Insomnia symptoms are associated with vulnerability to age-related morbidity and mortality. Cross-sectional data suggest that accelerated biological aging may be a mechanism through which sleep influences risk. A novel method for determining age acceleration using epigenetic methylation to DNA has demonstrated predictive utility as an epigenetic clock and prognostic of age-related morbidity and mortality.We examined the association of epigenetic age and immune cell aging with sleep in the Women's Health Initiative study (N = 2078; mean 64.5 ± 7.1 years of age) with assessment of insomnia symptoms (restlessness, difficulty falling asleep, waking at night, trouble getting back to sleep, and early awakenings), sleep duration (short sleep 5 hours or less; long sleep greater than 8 hours), epigenetic age, naive T cell (CD8+CD45RA+CCR7+), and late differentiated T cells (CD8+CD28-CD45RA-).Insomnia symptoms were related to advanced epigenetic age (ß ± SE = 1.02 ± 0.37, p = .005) after adjustments for covariates.
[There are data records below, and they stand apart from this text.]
(** C2: a request accepted at the boundary is answered either with
    status 200 and the response the core produced, unchanged, or with the
    one generic 500 reply, whose body is the same whatever was thrown;
    the latter happens only when the core itself rejects.  Behind the
    boundary, the pipeline answers every typed request with a response
    whatever the providers do, so the reply is then the 200 one. *)
Theorem accepted_request_response_or_generic_error core request :
  accepted request ->
  (exists v, json request = inr v /\
     ((exists r, core (args_from v) = inr r /\
                 handle core request = (inr (ok r), [CoreCall (args_from v)]))
      \/
      (exists e, core (args_from v) = inl e /\
                 handle core request
                 = (inr serverError,
                    [CoreCall (args_from v);
                     ConsoleError (lit "Agent handler failed") e])))) /\
  (forall cfg env req,
     implements cfg env core ->
     json request = inr (body_of req) ->
     handle core request
     = (inr (ok (getAgentResponse cfg env req)), [CoreCall (args_of req)])).
Proof.
  intros [v [Hv Ht]]. destruct request as [j]. cbn in Hv. subst j. split.
  - exists v. split; [reflexivity |].
    rewrite (RouteFacts.handle_accepted core v Ht).
    destruct (core (args_from v)) as [e | r]; [right | left]; eauto.
  - intros cfg env req Himpl Hj. cbn in Hj. injection Hj as ->.
    rewrite (RouteFacts.handle_accepted core _ Ht), args_from_body_of.
    now rewrite (Himpl req).
Qed.
(** X22.  When [process_new_or_changed] has processed documents with
    pairwise different paths, a second call on the same documents finds
    every hash recorded, also for the documents whose extraction ended with
    an error: it returns no result, calls nothing and leaves the graph, the
    hashes and the world as they are. *)
Theorem process_new_or_changed_again now hashes docs g w st :
  NoDup (DocumentContent.path <$> docs) →
  process_new_or_changed lower strip fromisoformat json_loads uuid4 md5 client
    now hashes docs g w = Ok st →
  (∀ doc, doc ∈ docs →
          document_hashes st !! DocumentContent.path doc
          = Some (md5 (DocumentContent.text doc)))
  ∧ process_new_or_changed lower strip fromisoformat json_loads uuid4 md5 client
      now (document_hashes st) docs (inc_graph st) (inc_world st)
    = Ok (mkIncrementalState (document_hashes st) (inc_graph st) (inc_world st) []).
Proof.
  unfold process_new_or_changed. intros Hnd Hrun.
  destruct (process_documents_hashes now docs _ st Hnd Hrun) as [Hin _].
  split; [done|]. by apply process_documents_unchanged.
Qed.

End extract_extra.
(** ** Whole directories: [process_directory] and [_resolve_placeholders] *)

Section directory.

Variable lower : string → string.
Variable strip : string → string.
Variable split : string → list string.
Variable fromisoformat : string → result datetime.
Variable json_loads : string → result Extraction.
Variable uuid4 : nat → string.
Variable client : nat → llm_outcome.

Local Abbreviation matches := (placeholder_match lower split).

(** X23.  [_fuzzy_match] does not depend on the order of its two strings,
    and it is false when one of them has no word. *)
Theorem fuzzy_match_symmetric str1 str2 threshold :
  _fuzzy_match lower split str1 str2 threshold
  = _fuzzy_match lower split str2 str1 threshold
  ∧ ((split (lower str1) = [] ∨ split (lower str2) = []) →
     _fuzzy_match lower split str1 str2 threshold = false).
Proof.
  unfold _fuzzy_match. cbv zeta. split.
  - rewrite (orb_comm (bool_decide (list_to_set (split (lower str2)) = _))).
    destruct (_ || _); [done|].
    rewrite (comm_L (∩) (list_to_set (split (lower str2)))).
    by rewrite (comm_L (∪) (list_to_set (split (lower str2)))).
  - intros [->| ->]; simpl.
    + by rewrite bool_decide_eq_true_2.
    + rewrite (bool_decide_eq_true_2 (∅ = ∅)) by done. by rewrite orb_true_r.
Qed.

Lemma head_filter_Some (P : Node → bool) l d :
  head (filter (fun x => P x = true) l) = Some d → d ∈ l ∧ P d = true.
Proof.
  intros Hh. assert (d ∈ filter (fun x => P x = true) l) as Hin.
  { destruct (filter _ l); [done|]. injection Hh as ->. apply list_elem_of_here. }
  by apply list_elem_of_filter in Hin as [? ?].
Qed.

Lemma head_filter_None (P : Node → bool) l :
  head (filter (fun x => P x = true) l) = None → ∀ d, d ∈ l → P d = false.
Proof.
  intros Hh d Hd. destruct (P d) eqn:HP; [|done].
  assert (d ∈ filter (fun x => P x = true) l) as Hin by by apply list_elem_of_filter.
  destruct (filter _ l); [by apply elem_of_nil in Hin|done].
Qed.

(** The loop of [_resolve_placeholders] over placeholders that are in the
    graph, for documents that are in the graph under other ids. *)
Lemma resolve_loop real_docs placeholders g :
  graph_safe g →
  NoDup (Node.id <$> placeholders) →
  (∀ p, p ∈ placeholders → is_Some (get_node g (Node.id p))) →
  (∀ d, d ∈ real_docs → is_Some (get_node g (Node.id d))) →
  (∀ p d, p ∈ placeholders → d ∈ real_docs → Node.id p ≠ Node.id d) →
  ∃ g',
    for_each (resolve_placeholder lower split real_docs) g placeholders = Ok g'
    ∧ graph_safe g'
    ∧ dict_keys (edges g') = dict_keys (edges g)
    ∧ ∀ k, is_Some (get_node g' k)
           ↔ is_Some (get_node g k)
             ∧ ¬ ∃ p d, p ∈ placeholders ∧ Node.id p = k
                        ∧ d ∈ real_docs ∧ matches p d = true.
Proof.
  revert g. induction placeholders as [|p rest IH]; intros g Hs Hnd Hp Hd Hpd.
  - exists g. split_and!; try done. intros k. split; [|by intros [? _]].
    intros Hk. split; [done|]. by intros (p & d & Hin%elem_of_nil & _).
  - rewrite fmap_cons in Hnd. apply NoDup_cons in Hnd as [Hfresh Hnd].
    cbn [for_each]. unfold resolve_placeholder at 1.
    destruct (head (filter (fun doc => matches p doc = true) real_docs))
      as [doc|] eqn:Hhead.
    + apply head_filter_Some in Hhead as [Hdoc Hmatch].
      destruct (Hd doc Hdoc) as [node1 H1].
      destruct (Hp p) as [node2 H2]; [apply list_elem_of_here|].
      assert (Node.id p ≠ Node.id doc) as Hne
        by (apply Hpd; [apply list_elem_of_here|done]).
      destruct (merge_duplicate_nodes_safe g (Node.id doc) (Node.id p) node1 node2
                  Hs H1 H2) as (g1 & Hm & Hns & Hks & _).
      destruct (merge_duplicate_nodes_total g (Node.id doc) (Node.id p) Hs)
        as (g1' & r' & Hm' & Hs1).
      rewrite Hm in Hm'. injection Hm' as <- <-.
      pose proof (merge_lookup g (Node.id doc) (Node.id p) node1 node2 g1 Hs H1 Hns)
        as Hlook.
      rewrite Hm. cbn [bind fst].
      destruct (IH g1) as (g' & Hrun & Hs' & Hks' & Hnodes); try done.
      * intros q Hq. rewrite Hlook. rewrite decide_False.
        -- case_decide; [by eexists|]. apply Hp. by apply list_elem_of_further.
        -- intros Heq. apply Hfresh. rewrite <- Heq. apply list_elem_of_fmap.
           by exists q.
      * intros d Hd'. rewrite Hlook. rewrite decide_False.
        -- case_decide; [by eexists|]. by apply Hd.
        -- intros Heq. apply (Hpd p d); [apply list_elem_of_here|done|done].
      * intros q d Hq Hd'. apply Hpd; [by apply list_elem_of_further|done].
      * exists g'. split_and!; [done|done|congruence|].
        intros k. rewrite Hnodes, Hlook. split.
        -- intros [Hk Hno]. destruct (decide (k = Node.id p)) as [->|Hkp];
             [by destruct Hk|].
           split.
           ++ case_decide as Hkd; [|done]. subst k. by eexists.
           ++ intros (q & d & [->|Hq]%elem_of_cons & Hid & Hd' & Hmq); [done|].
              apply Hno. by exists q, d.
        -- intros [Hk Hno]. destruct (decide (k = Node.id p)) as [->|Hkp].
           { exfalso. apply Hno. exists p, doc.
             split_and!; [apply list_elem_of_here|done..]. }
           split.
           ++ case_decide; [by eexists|done].
           ++ intros (q & d & Hq & Hid & Hd' & Hmq). apply Hno. exists q, d.
              split_and!; [by apply list_elem_of_further|done..].
    + pose proof (head_filter_None _ _ Hhead) as Hnone.
      destruct (IH g) as (g' & Hrun & Hs' & Hks' & Hnodes); try done.
      * intros q Hq. apply Hp. by apply list_elem_of_further.
      * intros q d Hq Hd'. apply Hpd; [by apply list_elem_of_further|done].
      * exists g'. split_and!; try done. intros k. rewrite Hnodes.
        split; intros [Hk Hno]; (split; [done|]).
        -- intros (q & d & [->|Hq]%elem_of_cons & Hid & Hd' & Hmq).
           ++ rewrite (Hnone d Hd') in Hmq. done.
           ++ apply Hno. by exists q, d.
        -- intros (q & d & Hq & Hid & Hd' & Hmq). apply Hno. exists q, d.
           split_and!; [by apply list_elem_of_further|done..].
Qed.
Insomnia symptoms were also associated with more late differentiated T cells (ß ± SE = 0.59 ± 0.21, p = .006), but not with naive T cells. Self-reported short and long sleep duration were unrelated to epigenetic age. Short sleep, but not long sleep, was associated with fewer naive T cells (p < .005) and neither was related to late differentiated T cells.Symptoms of insomnia were associated with increased epigenetic age of blood tissue and were associated with higher counts of late differentiated CD8+ T cells. Short sleep was unrelated to epigenetic age and late differentiated cell counts, but was related to a decline in naive T cells. In this large population-based study of women in the United States, insomnia symptoms are implicated in accelerated aging.